Ogaden: New Accountability Requirements for Human Rights Violations In Ethiopia


In its 2013 report, the U.S Department of State has put the spotlight on the issue of human rights violations in Ethiopia, notably those effecting women, children and minorities. The report details stringent new accountability requirements directed at the Government of Ethiopia in a new 2014 bill.

Below is an article published by the Ogaden News Agency:

The U.S. Department of State’s 2013 report has revealed the human rights violations in Ethiopia. The reports states that one of the major violations in Ethiopia has been on “Freedom of Speech and Assembly.”The report said the human rights violations included arbitrary killings; allegations of torture, beating, abuse, and mistreatment of detainees by security forces; reports of harsh and, at times, life-threatening prison conditions; arbitrary arrest and detention; detention without charge and lengthy pre trial detention; a weak, overburdened judiciary subject to political influence; infringement on citizens’ privacy rights, including illegal searches and many others. 
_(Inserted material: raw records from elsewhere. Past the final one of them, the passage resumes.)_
(** What a fail-fast execution of a list of calls amounts to: all of it
    ran, or it stopped at the first call whose body raised. *)
Lemma execute_calls_spec l r :
  run_failure r = None ->
  (run_failure (execute_calls l r) = None
   /\ run_executed (execute_calls l r) = run_executed r ++ call_names l)
  \/ (exists l1 c l2 s0 e,
        l = l1 ++ c :: l2
        /\ execute_calls l1 r = MkRun s0 (run_executed r ++ call_names l1) None
        /\ task_body c.1 c.2 s0 = (run_state (execute_calls l r), Raised e)
        /\ run_failure (execute_calls l r) = Some e
        /\ run_executed (execute_calls l r)
           = run_executed r ++ call_names l1 ++ [task_name c.1]).
Proof.
  revert r. induction l as [|c l IH]; intros r Hr; simpl.
  - left. by rewrite app_nil_r.
  - rewrite Hr. destruct (task_body c.1 c.2 (run_state r)) as [s' [e|x]] eqn:Hb.
    + right. exists [], c, l, (run_state r), e. simpl.
      rewrite app_nil_r. destruct r; simpl in *; subst. done.
    + set (r' := MkRun s' (run_executed r ++ [task_name c.1]) None).
      destruct (IH r' eq_refl) as [[Hf Hx]|(l1 & c' & l2 & s0 & e & -> & H1 & H2 & H3 & H4)].
      * left. split; [done|]. rewrite Hx. simpl. by rewrite <- app_assoc.
      * right. exists (c :: l1), c', l2, s0, e. simpl. rewrite Hr, Hb.
        fold r'. split; [done|]. split.
        { rewrite H1. simpl. by rewrite <- app_assoc. }
        split; [done|]. split; [done|].
        rewrite H4. simpl. by rewrite <- !app_assoc.
Qed.
End ResolverFacts.

Section ResolverOrder.
Context {S E A : Type}.
Variable no_args : A.
Implicit Types (t p : Task S E A) (r : Run S E) (l : list (Task S E A * A)).

Lemma call_names_calls_of t args :
  call_names (calls_of no_args t args) = map task_name (expand_calls t).
Proof.
  unfold calls_of, call_names.
  rewrite expand_calls_unfold, !map_app, map_map. done.
Qed.

Lemma closure_names t args :
  call_names (closure no_args t args)
  = first_occurrences [] (map task_name (expand_calls t)).
Proof.
  unfold closure, dedupe. by rewrite call_names_dedupe_from, call_names_calls_of.
Qed.

(** Declared depth-first order: the closure of the first prerequisite,
    then what the second one adds, and so on, then the task itself. *)
Lemma closure_names_rec t args :
  call_names (closure no_args t args)
  = first_occurrences []
      (flat_map (fun p => call_names (closure no_args p no_args)) (task_pre t)
         ++ [task_name t]).
Proof.
  rewrite closure_names, expand_calls_unfold, map_app. simpl.
  rewrite (flat_map_ext (fun p => call_names (closure no_args p no_args))
             (fun p => first_occurrences [] (map task_name (expand_calls p))))
    by (intros; apply closure_names).
  rewrite (first_occurrences_flat_map_idemp (fun p => map task_name (expand_calls p))).
  f_equal. f_equal.
  induction (task_pre t) as [|p ps IH]; simpl; [done|].
  by rewrite map_app, IH.
Qed.

Lemma closure_names_last t args :
  task_name t ∉ map task_name (flat_map expand_calls (task_pre t)) ->
  call_names (closure no_args t args)
  = first_occurrences [] (map task_name (flat_map expand_calls (task_pre t)))
      ++ [task_name t].
Proof.
  intros Hfresh. rewrite closure_names, expand_calls_unfold, map_app.
  rewrite first_occurrences_app. f_equal. simpl.
  rewrite bool_decide_eq_false_2; [done|].
  simpl. by intros ?%first_occurrences_sound.
Qed.

Lemma executed_prefix t args s :
  run_executed (resolve_and_run no_args t args s)
    `prefix_of` call_names (closure no_args t args).
Proof.
  rewrite resolve_and_run_execute. unfold execute.
  destruct (execute_calls_spec (closure no_args t args) (start s) eq_refl)
    as [[_ ->]|(l1 & c & l2 & s0 & e & -> & _ & _ & _ & ->)]; simpl.
  - done.
  - rewrite !call_names_app. simpl. apply prefix_app, prefix_cons, prefix_nil.
Qed.

Lemma executed_all t args s :
  run_failure (resolve_and_run no_args t args s) = None ->
  run_executed (resolve_and_run no_args t args s)
  = call_names (closure no_args t args).
Proof.
  rewrite resolve_and_run_execute. unfold execute.
  destruct (execute_calls_spec (closure no_args t args) (start s) eq_refl)
    as [[_ ->]|(l1 & c & l2 & s0 & e & _ & _ & _ & -> & _)]; [done|done].
Qed.
End ResolverOrder.

(** ** The monad *)

Lemma bind_returned {S E X Y} (m : M S E X) (k : X -> M S E Y) s s' x :
  m s = (s', Returned x) -> bind m k s = k x s'.
Proof. intros H. unfold bind. by rewrite H. Qed.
It also found although the civil courts operated with a large degree of independence, the criminal courts remained weak, overburdened, and subject to political influence. Similarly, beatings, stress positions, the hanging of detainees by their wrists from the ceiling, prolonged handcuffing, and the pouring of water over detainees, verbal threats, and solitary confinement have been described. In Somali Region of Ethiopia, there continued to be reports of abuses, including killings, by the Somali Region Special Police.

The Report noted that as of September 2012 there were 70,000-80,000 persons in prison, of whom approximately 2,500 were women and nearly 600 were children incarcerated with their mothers and there also were many unofficial detention centers throughout the country, including in Dedessa, BirSheleko, Tolay, Hormat, Blate, Tatek, Jijiga, Holeta, and Senkele. Most were located at military camps.
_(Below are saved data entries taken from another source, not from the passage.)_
(** The three look-up sets of [pullTradeDatabase] and the local trade list. *)
Record PullState : Type := mkPullState {
  localTrades : list Trade;
  localIds : gset string;
  localOrderIds : gset string;
  localFingerprints : gset Fingerprint;
  merged : nat
}.

(** The sets as they are built from the local trades before the loop. *)
Definition tradeIdSet (t : Trade) : gset string :=
  match tradeId t with
  | Some id => if nonEmpty id then {[ id ]} else ∅
  | None => ∅
  end.

Definition initialPullState (localTrades : list Trade) : PullState :=
  {| localTrades := localTrades;
     localIds := ⋃ (map tradeIdSet localTrades);
     localOrderIds := ⋃ (map (fun t => list_to_set (trackedOrderIds t)) localTrades);
     localFingerprints := list_to_set (map fingerprint localTrades);
     merged := 0 |}.

(** The body of [for (const trade of remote.trades)].  An id that is missing
    or empty is never looked up, so adding it to [localIds] is not recorded. *)
Definition pullTrade (st : PullState) (trade : Trade) : PullState :=
  if truthyStr (tradeId trade) && bool_decide (default "" (tradeId trade) ∈ localIds st)
  then st
  else
    let tradeOrderIds := trackedOrderIds trade in
    if existsb (fun oid => bool_decide (oid ∈ localOrderIds st)) tradeOrderIds then st
    else
      let fp := fingerprint trade in
      if bool_decide (fp ∈ localFingerprints st) then st
      else
        {| localTrades := localTrades st ++ [trade];
           localIds := localIds st ∪ tradeIdSet trade;
           localOrderIds := localOrderIds st ∪ list_to_set tradeOrderIds;
           localFingerprints := localFingerprints st ∪ {[ fp ]};
           merged := S (merged st) |}.

(** [pullTradeDatabase], between its fetch of the remote trades and its
    write to local storage: the remote trades folded into the local ones. *)
Definition pullTradeDatabase (localTrades remoteTrades : list Trade) : PullState :=
  fold_left pullTrade remoteTrades (initialPullState localTrades).

End FirebaseSync.

(** ** CSVParser: the validation of parsed orders *)

Module CSVParser.

(** [validateOrder]: the test an order passes to be handed to the
    calculator.  The fill price and the placing time are compared with
    [null]. *)
Definition validateOrder (order : Order) : bool :=
  nonEmpty (symbol order)
  && nonEmpty (side order)
  && bool_decide (is_Some (fillPrice order))
  && (0 <? qty order)
  && bool_decide (is_Some (placingTime order))
  && String.eqb (status order) "Filled".

End CSVParser.

(** ** The arithmetic of the worked examples in binary64 *)

(** JavaScript computes in IEEE-754 binary64.  The formulas of
    [calculateTrade] are repeated here over primitive floats, to check that
    the figures of the worked examples are what a JavaScript engine
    computes, rounding included. *)
Module Binary64.

Definition grossProfit (entryPrice exitPrice quantity multiplier : float) : float :=
  PrimFloat.mul (PrimFloat.mul (PrimFloat.sub exitPrice entryPrice) quantity) multiplier.

Definition registryCommission (perSide quantity : float) : float :=
  PrimFloat.mul (PrimFloat.mul perSide 2%float) quantity.

Definition share (commission quantity originalQty : float) : float :=
  PrimFloat.mul commission (PrimFloat.div quantity originalQty).

End Binary64.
For example, on August 8, security forces in Addis Ababa detained more than one thousand Muslims participating in Eid al-Fitr celebrations some of whom have died in prison, it added. 

Recalling that on January 17, authorities arrested Solomon Kebede, columnist and managing editor of Muslim Affairs. They charged him along with 27 other Muslims in April under the antiterrorism proclamation, the Report also detailed the human rights violations against incarcerated journalists and politicians such EskinderNega, ReeyotAlemu, AndualemArage, OlbanaLelisa, BekeleGerba and many others. The human rights abuses on women and children, minorities were also included in the Report. 
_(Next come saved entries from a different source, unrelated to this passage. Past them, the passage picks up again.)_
(** X21: with the configuration present, the image read and a result from
    the service, objects.py prints the two header lines, one line per
    detected object with the name and confidence of its first tag and its
    bounding box, and then the image height, the image width and the model
    version.  An object without a tag makes it stop with an uncaught
    [IndexError] after the lines of the objects before it, so that the
    height, the width and the model version are not printed. *)
Theorem objects_sample_output (w : World)
    (service : SdkCall → string + Objectspy.ObjectsAnalysisResult) (st : State)
    (endpoint key : string) (data : FileData) (res : Objectspy.ObjectsAnalysisResult) :
  OCRpy.getenv w "VISION_ENDPOINT" = Some endpoint → endpoint ≠ "" →
  OCRpy.getenv w "VISION_KEY" = Some key → key ≠ "" →
  fs st !! "sample.jpg" = Some data →
  service (objects_call endpoint key data) = inr res →
  (∀ objects, Objectspy.result_objects res = Some objects → Forall detected_ok objects →
     Objectspy.sample_objects_image_file w service st
     = (Ret tt,
        printed (sent st [Analyze (objects_call endpoint key data)])
          ([[Lit "Image analysis results:"]; [Lit " Objects:"]]
           ++ (detected_printed <$> objects) ++ metadata_output res))) ∧
  (Objectspy.result_objects res = None →
   Objectspy.sample_objects_image_file w service st
   = (Ret tt,
      printed (sent st [Analyze (objects_call endpoint key data)])
        ([[Lit "Image analysis results:"]; [Lit " Objects:"]] ++ metadata_output res))) ∧
  (∀ good bad rest,
     Objectspy.result_objects res = Some (good ++ bad :: rest) →
     Forall detected_ok good → Objectspy.dobj_tags bad = [] →
     Objectspy.sample_objects_image_file w service st
     = (Raise (IndexError "list index out of range"),
        printed (sent st [Analyze (objects_call endpoint key data)])
          ([[Lit "Image analysis results:"]; [Lit " Objects:"]]
           ++ (detected_printed <$> good)))).
Proof.
  intros He Hne Hk Hnk Hf Hs.
  rewrite (objects_sample_run w service st endpoint key data res He Hne Hk Hnk Hf Hs).
  split; [|split].
  - intros objects -> Hall.
    rewrite (bind_ret_run _ _ _ _ _ (print_objects_ok objects _ Hall)).
    rewrite !(bind_ret_run _ _ _ _ _ (print_run _ _)), print_run.
    rewrite !printed_printed. unfold metadata_output.
    by rewrite <- ?app_assoc.
  - intros ->.
    rewrite (bind_ret_run _ _ _ _ _ (ret_run tt _)).
    rewrite !(bind_ret_run _ _ _ _ _ (print_run _ _)), print_run.
    by rewrite !printed_printed.
  - intros good bad rest -> Hgood Hbad.
    rewrite (bind_raise_run _ _ _ _ _ (print_objects_untagged good rest bad _ Hgood Hbad)).
    by rewrite printed_printed.
Qed.

Lemma objects_sample_output_witness :
  Objectspy.sample_objects_image_file (world_sdk no_block) (λ _, inr objects_result) sdk_start
  = (Raise (IndexError "list index out of range"),
     printed (sent sdk_start [Analyze (objects_call "https://vision.example/" "secret"
                                                    (Picture (blank 4 4)))])
       [[Lit "Image analysis results:"]; [Lit " Objects:"];
        [Lit "   'cat', "; Poly [(0, 0); (2, 2)]; Lit ", Confidence: ";
         Num ".4f" (NFloat (9 # 10))]]).
Proof.
  destruct (objects_sample_output (world_sdk no_block) (λ _, inr objects_result) sdk_start
              "https://vision.example/" "secret" (Picture (blank 4 4)) objects_result
              eq_refl ltac:(discriminate) eq_refl ltac:(discriminate) eq_refl eq_refl)
    as (_ & _ & H).
  apply (H [a_detected "cat" 1] (a_detected "dog" 0) [] eq_refl).
  - repeat constructor. discriminate.
  - reflexivity.
Defined.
Last month The United States House Appropriations Committee included stringent new requirements of accountability from the Government of Ethiopia, in a section of the new 2014 bill. This was in relation to the release of U.S. funds designated for Ethiopian military and police forces to Ethiopia’s implementation of corrective policies that would address the declining state of human and democratic rights in the country, including in the Somali Region of Ethiopia, where access to the area must be given to human rights and humanitarian organizations. The law also prohibits funds appropriated to Ethiopia under the headings, “Development Assistance” and “Economic Support Fund” that are available for the lower Omo Valley and the Gambella region to be used directly or indirectly in the forced evictions of the people. 

The Ethiopian government has not yet responded regarding the new law as of yet.